Djokovic leva susto de Wawrinka, mas revida com pneu e vai à final em Paris

Após sofrer empate, Djokovic aplicou um pneu em Wawrinka e segue vivo rumo ao tetra (foto: Miguel Medina/AFP)

Novak Djokovic está em mais uma final do Masters 1000 de Paris. Tricampeão no piso rápido do Palácio de Bercy, o sérvio derrotou o suíço Stan Wawrinka com direito a pneu na semifinal deste sábado. O triunfo amplia o retrospecto positivo de Djoko contra o número 4, com 19 vitórias em 23 partidas. O melhor tenista do mundo saiu na frente e cedeu o empate, mas se recuperou na parcial final, vencendo por 2 sets a 1 (6/3, 3/6 e 6/0), após 1h51 de embate.
O líder do ranking vai decidir o título com o britânico Andy Murray, cabeça de chave 2 e responsável por eliminar o espanhol David Ferrer mais cedo. Além de ter a chance de se aproximar do recorde de Rafael Nadal em número de títulos do nível Masters (27 a 25), Djokovic bateu outra marca pessoaol ao chegar à 14ª final na mesma temporada, superando o argentino Guillermo Vilas, em 1977.
O sérvio desperdiçou dois break points antes de obter a única quebra da primeira parcial, no quarto game. Sem sofrer ameaças, ele demonstrou agressividade e administrou para largar na frente.
Djoko voltou a surpreender Wawrinka no início do segundo set. O campeão de Roland Garros, no entanto, lutou muito para devolver duas quebras após cinco tentativas, e ainda salvou três break points. O tenista de Lausana aproveitou o apagão do sérvio, foi para a linha de fundo e confirmou o serviço para deixar tudo igual.
Na parcial final, Djokovic não apenas freou o embalo de Wawrinka, mas provou porque ocupa o posto de melhor tenista do mundo. O sérvio ditou o ritmo, converteu três de sete oportunidades de quebra e aplicou um pneu no adversário em menos de 25 minutos, assegurando vaga na decisão parisiense.

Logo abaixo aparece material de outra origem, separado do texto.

(** [bpf_map_lookup_elem] to [bpf_get_prandom_u32]: [bpf/bpf/bpf_helper_defs.h], lines 55-201. *)
Definition helpers_1_7 : list helper := [
  Helper "bpf_map_lookup_elem" (CPtrTo false (CVoid))
    [("map", CPtrTo false (CVoid)); ("key", CPtrTo true (CVoid))]
    false false 1 [];
  Helper "bpf_map_update_elem" (CNum "long")
    [("map", CPtrTo false (CVoid)); ("key", CPtrTo true (CVoid)); ("value", CPtrTo true (CVoid)); ("flags", CNum "__u64")]
    false false 2 [];
  Helper "bpf_map_delete_elem" (CNum "long")
    [("map", CPtrTo false (CVoid)); ("key", CPtrTo true (CVoid))]
    false false 3 [];
  Helper "bpf_probe_read" (CNum "long")
    [("dst", CPtrTo false (CVoid)); ("size", CNum "__u32"); ("unsafe_ptr", CPtrTo true (CVoid))]
    false false 4 [];
  Helper "bpf_ktime_get_ns" (CNum "__u64")
    []
    false false 5 [];
  Helper "bpf_trace_printk" (CNum "long")
    [("fmt", CPtrTo true (CNum "char")); ("fmt_size", CNum "__u32")]
    true false 6 ["EINVAL"];
  Helper "bpf_get_prandom_u32" (CNum "__u32")
    []
    false false 7 []].

(** [bpf_get_smp_processor_id] to [bpf_tail_call]: [bpf/bpf/bpf_helper_defs.h], lines 203-340. *)
Definition helpers_8_12 : list helper := [
  Helper "bpf_get_smp_processor_id" (CNum "__u32")
    []
    false true 8 [];
  Helper "bpf_skb_store_bytes" (CNum "long")
    [("skb", CPtrTo false (CTag "__sk_buff")); ("offset", CNum "__u32"); ("from", CPtrTo true (CVoid)); ("len", CNum "__u32"); ("flags", CNum "__u64")]
    false false 9 [];
  Helper "bpf_l3_csum_replace" (CNum "long")
    [("skb", CPtrTo false (CTag "__sk_buff")); ("offset", CNum "__u32"); ("from", CNum "__u64"); ("to", CNum "__u64"); ("size", CNum "__u64")]
    false false 10 [];
  Helper "bpf_l4_csum_replace" (CNum "long")
    [("skb", CPtrTo false (CTag "__sk_buff")); ("offset", CNum "__u32"); ("from", CNum "__u64"); ("to", CNum "__u64"); ("flags", CNum "__u64")]
    false false 11 [];
  Helper "bpf_tail_call" (CNum "long")
    [("ctx", CPtrTo false (CVoid)); ("prog_array_map", CPtrTo false (CVoid)); ("index", CNum "__u32")]
    false false 12 []].

(** [bpf_clone_redirect] to [bpf_skb_vlan_pop]: [bpf/bpf/bpf_helper_defs.h], lines 342-475. *)
Definition helpers_13_19 : list helper := [
  Helper "bpf_clone_redirect" (CNum "long")
    [("skb", CPtrTo false (CTag "__sk_buff")); ("ifindex", CNum "__u32"); ("flags", CNum "__u64")]
    false false 13 [];
  Helper "bpf_get_current_pid_tgid" (CNum "__u64")
    []
    false false 14 [];
  Helper "bpf_get_current_uid_gid" (CNum "__u64")
    []
    false false 15 [];
  Helper "bpf_get_current_comm" (CNum "long")
    [("buf", CPtrTo false (CVoid)); ("size_of_buf", CNum "__u32")]
    false false 16 [];
  Helper "bpf_get_cgroup_classid" (CNum "__u32")
    [("skb", CPtrTo false (CTag "__sk_buff"))]
    false false 17 [];
  Helper "bpf_skb_vlan_push" (CNum "long")
    [("skb", CPtrTo false (CTag "__sk_buff")); ("vlan_proto", CNum "__be16"); ("vlan_tci", CNum "__u16")]
    false false 18 [];
  Helper "bpf_skb_vlan_pop" (CNum "long")
    [("skb", CPtrTo false (CTag "__sk_buff"))]
    false false 19 []].

(** [bpf_skb_get_tunnel_key] to [bpf_perf_event_read]: [bpf/bpf/bpf_helper_defs.h], lines 477-607. *)
Definition helpers_20_22 : list helper := [
  Helper "bpf_skb_get_tunnel_key" (CNum "long")
    [("skb", CPtrTo false (CTag "__sk_buff")); ("key", CPtrTo false (CTag "bpf_tunnel_key")); ("size", CNum "__u32"); ("flags", CNum "__u64")]
    false false 20 [];
  Helper "bpf_skb_set_tunnel_key" (CNum "long")
    [("skb", CPtrTo false (CTag "__sk_buff")); ("key", CPtrTo false (CTag "bpf_tunnel_key")); ("size", CNum "__u32"); ("flags", CNum "__u64")]
    false false 21 [];
  Helper "bpf_perf_event_read" (CNum "__u64")
    [("map", CPtrTo false (CVoid)); ("flags", CNum "__u64")]
    false false 22 []].

(** [bpf_redirect] to [bpf_skb_load_bytes]: [bpf/bpf/bpf_helper_defs.h], lines 609-732. *)
Definition helpers_23_26 : list helper := [
  Helper "bpf_redirect" (CNum "long")
    [("ifindex", CNum "__u32"); ("flags", CNum "__u64")]
    false false 23 [];
  Helper "bpf_get_route_realm" (CNum "__u32")
    [("skb", CPtrTo false (CTag "__sk_buff"))]
    false false 24 [];
  Helper "bpf_perf_event_output" (CNum "long")
    [("ctx", CPtrTo false (CVoid)); ("map", CPtrTo false (CVoid)); ("flags", CNum "__u64"); ("data", CPtrTo false (CVoid)); ("size", CNum "__u64")]
    false false 25 [];
  Helper "bpf_skb_load_bytes" (CNum "long")
    [("skb", CPtrTo true (CVoid)); ("offset", CNum "__u32"); ("to", CPtrTo false (CVoid)); ("len", CNum "__u32")]
    false false 26 []].

(** [bpf_get_stackid] to [bpf_skb_change_proto]: [bpf/bpf/bpf_helper_defs.h], lines 734-876. *)
Definition helpers_27_31 : list helper := [
  Helper "bpf_get_stackid" (CNum "long")
    [("ctx", CPtrTo false (CVoid)); ("map", CPtrTo false (CVoid)); ("flags", CNum "__u64")]
    false false 27 [];
  Helper "bpf_csum_diff" (CNum "__s64")
    [("from", CPtrTo false (CNum "__be32")); ("from_size", CNum "__u32"); ("to", CPtrTo false (CNum "__be32")); ("to_size", CNum "__u32"); ("seed", CNum "__wsum")]
    false false 28 [];
  Helper "bpf_skb_get_tunnel_opt" (CNum "long")
    [("skb", CPtrTo false (CTag "__sk_buff")); ("opt", CPtrTo false (CVoid)); ("size", CNum "__u32")]
    false false 29 [];
  Helper "bpf_skb_set_tunnel_opt" (CNum "long")
    [("skb", CPtrTo false (CTag "__sk_buff")); ("opt", CPtrTo false (CVoid)); ("size", CNum "__u32")]
    false false 30 [];
  Helper "bpf_skb_change_proto" (CNum "long")
    [("skb", CPtrTo false (CTag "__sk_buff")); ("proto", CNum "__be16"); ("flags", CNum "__u64")]
    false false 31 []].

(** [bpf_skb_change_type] to [bpf_skb_change_tail]: [bpf/bpf/bpf_helper_defs.h], lines 878-1019. *)
Definition helpers_32_38 : list helper := [
  Helper "bpf_skb_change_type" (CNum "long")
    [("skb", CPtrTo false (CTag "__sk_buff")); ("type", CNum "__u32")]
    false false 32 [];
  Helper "bpf_skb_under_cgroup" (CNum "long")
    [("skb", CPtrTo false (CTag "__sk_buff")); ("map", CPtrTo false (CVoid)); ("index", CNum "__u32")]
    false false 33 [];
  Helper "bpf_get_hash_recalc" (CNum "__u32")
    [("skb", CPtrTo false (CTag "__sk_buff"))]
    false false 34 [];
  Helper "bpf_get_current_task" (CNum "__u64")
    []
    false false 35 [];
  Helper "bpf_probe_write_user" (CNum "long")
    [("dst", CPtrTo false (CVoid)); ("src", CPtrTo true (CVoid)); ("len", CNum "__u32")]
    false false 36 [];
  Helper "bpf_current_task_under_cgroup" (CNum "long")
    [("map", CPtrTo false (CVoid)); ("index", CNum "__u32")]
    false false 37 [];
  Helper "bpf_skb_change_tail" (CNum "long")
    [("skb", CPtrTo false (CTag "__sk_buff")); ("len", CNum "__u32"); ("flags", CNum "__u64")]
    false false 38 []].

(** [bpf_skb_pull_data] to [bpf_probe_read_str]: [bpf/bpf/bpf_helper_defs.h], lines 1021-1166. *)
Definition helpers_39_45 : list helper := [
  Helper "bpf_skb_pull_data" (CNum "long")
    [("skb", CPtrTo false (CTag "__sk_buff")); ("len", CNum "__u32")]
    false false 39 [];
  Helper "bpf_csum_update" (CNum "__s64")
    [("skb", CPtrTo false (CTag "__sk_buff")); ("csum", CNum "__wsum")]
    false false 40 [];
  Helper "bpf_set_hash_invalid" CVoid
    [("skb", CPtrTo false (CTag "__sk_buff"))]
    false false 41 [];
  Helper "bpf_get_numa_node_id" (CNum "long")
    []
    false false 42 [];
  Helper "bpf_skb_change_head" (CNum "long")
    [("skb", CPtrTo false (CTag "__sk_buff")); ("len", CNum "__u32"); ("flags", CNum "__u64")]
    false false 43 [];
  Helper "bpf_xdp_adjust_head" (CNum "long")
    [("xdp_md", CPtrTo false (CTag "xdp_md")); ("delta", CNum "int")]
    false false 44 [];
  Helper "bpf_probe_read_str" (CNum "long")
    [("dst", CPtrTo false (CVoid)); ("size", CNum "__u32"); ("unsafe_ptr", CPtrTo true (CVoid))]
    false false 45 []].

(** [bpf_get_socket_cookie] to [bpf_skb_adjust_room]: [bpf/bpf/bpf_helper_defs.h], lines 1168-1309. *)
Definition helpers_46_50 : list helper := [
  Helper "bpf_get_socket_cookie" (CNum "__u64")
    [("ctx", CPtrTo false (CVoid))]
    false false 46 [];
  Helper "bpf_get_socket_uid" (CNum "__u32")
    [("skb", CPtrTo false (CTag "__sk_buff"))]
    false false 47 [];
  Helper "bpf_set_hash" (CNum "long")
    [("skb", CPtrTo false (CTag "__sk_buff")); ("hash", CNum "__u32")]
    false false 48 [];
  Helper "bpf_setsockopt" (CNum "long")
    [("bpf_socket", CPtrTo false (CVoid)); ("level", CNum "int"); ("optname", CNum "int"); ("optval", CPtrTo false (CVoid)); ("optlen", CNum "int")]
    false false 49 [];
  Helper "bpf_skb_adjust_room" (CNum "long")
    [("skb", CPtrTo false (CTag "__sk_buff")); ("len_diff", CNum "__s32"); ("mode", CNum "__u32"); ("flags", CNum "__u64")]
    false false 50 []].
(* ===== verification/Concurrent.v ===== *)
(** * Executions of the BPF program side by side

    [BpfProgram] runs one execution of [kubenpu_ioctl] as one step. On a real
    machine the CPUs execute the program at the same time, and what they share —
    the ring buffer and the maps — changes between any two of its accesses.
    Here an execution is a sequence of small steps, one per access to shared
    memory: each map lookup, entering the reservation and reserving, every
    assignment to a member of the reserved record, the submission, and the load
    and the store of [*lost += 1]. The CPUs and the reader in user space
    interleave freely.

    The kernel's contribution is the concurrent ring buffer as documented: space
    is reserved in order, a reserved record is private to whoever reserved it
    until it is submitted, and the reader stops at a record that is not.
    Reservations are serialised by the ring's spinlock: an execution that enters
    [bpf_ringbuf_reserve] while another is inside waits. The lookups and the
    submission take no lock. On one CPU there is one execution of the program at
    a time (the kernel refuses to enter a tracing program that is running there).

    The theorems: every interleaving is one of atomic executions, each at one
    point between its call and its return; an execution waits for another only
    to enter the reservation, and then for one step of the one inside. *)

From S2P Require Import Prelude.
From S2P Require Import CLayout.
From S2P Require Import Vmlinux.
From S2P Require Import Kernel.
From S2P Require Import BpfProgram.

Local Open Scope Z_scope.

(** ** The ring buffer *)

(** A reserved record: its address, its content, whether it is submitted. *)
Record slot : Type := Slot { sl_id : Z; sl_mem : bytes; sl_done : bool }.

Definition at_slot (id : Z) (f : slot → slot) (l : list slot) : list slot :=
  (λ s, if bool_decide (sl_id s = id) then f s else s) <$> l.

Definition write_slot (f : bytes → bytes) (s : slot) : slot := Slot (sl_id s) (f (sl_mem s)) (sl_done s).
Definition submit_slot (s : slot) : slot := Slot (sl_id s) (sl_mem s) true.

Class ConcRing (R : Type) := {
  cr_reserve : R → Z → option (Z * R);
  cr_write : R → Z → (bytes → bytes) → R;   (** through the pointer, at an address *)
  cr_submit : R → Z → R;
  cr_read : R → option (bytes * R);
  cr_slots : R → list slot;                 (** oldest reservation first *)
}.

Class ConcRingOk (R : Type) `{!ConcRing R} : Prop := {
  cr_reserve_slots r n id r' :
    cr_reserve r n = Some (id, r') →
    (id ∉ sl_id <$> cr_slots r) ∧
    ∃ mem, Z.of_nat (length mem) = n ∧ cr_slots r' = cr_slots r ++ [Slot id mem false];
  cr_write_slots r id f : cr_slots (cr_write r id f) = at_slot id (write_slot f) (cr_slots r);
  cr_submit_slots r id : cr_slots (cr_submit r id) = at_slot id submit_slot (cr_slots r);
  cr_read_done r id mem l :
    cr_slots r = Slot id mem true :: l → ∃ r', cr_read r = Some (mem, r') ∧ cr_slots r' = l;
  cr_read_busy r id mem l : cr_slots r = Slot id mem false :: l → cr_read r = None;
  cr_read_empty r : cr_slots r = [] → cr_read r = None;
}.

(** ** Executions *)

(** Where an execution is: what it does next, with its local variables. *)
Inductive pc : Type :=
  | PStart                                       (** look the device up *)
  | PVendor (minor major vendor : Z)             (** look the number up *)
  | PReserve (minor major : Z) (ikey : bytes)    (** take the ring buffer's lock *)
  | PLocked (minor major : Z) (ikey : bytes)     (** reserve a record, release the lock *)
  | PFill (minor major : Z) (ikey : bytes) (poll_event : Z) (n : nat)
                                                 (** assign member [n], or submit *)
  | PCount                                       (** look the counter up and load it *)
  | PStore (lost : Z).                           (** store it *)

Record frame : Type := Frame {
  fr_ctx : exec_ctx;
  fr_filp : Z;
  fr_cmd : Z;
  fr_arg : Z;
  fr_pc : pc;
}.

Definition set_pc (p : pc) (f : frame) : frame :=
  Frame (fr_ctx f) (fr_filp f) (fr_cmd f) (fr_arg f) p.

Record cstate (H R P : Type) : Type := CState {
  cs_devices : H;
  cs_ioctls : H;
  cs_ring : R;
  cs_dropped : P;
  cs_frames : gmap nat frame;    (** the execution on each CPU that has one *)
}.
Arguments CState {H R P}.
Arguments cs_devices {H R P}.
Arguments cs_ioctls {H R P}.
Arguments cs_ring {H R P}.
Arguments cs_dropped {H R P}.
Arguments cs_frames {H R P}.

A superioridade do número 1 pode ser observada nos números. Embora tenha acertado menos aces (7 a 4), ele foi capaz de converter 74% dos pontos de primeiro serviço e 50% do segundo, enquanto Wawrinka anotou 59% e 52%, respectivamente. A única dupla falta da partida veio do lado suíço, que salvou nove dos 14 break points (64%) e converteu duas de sete chances (29%).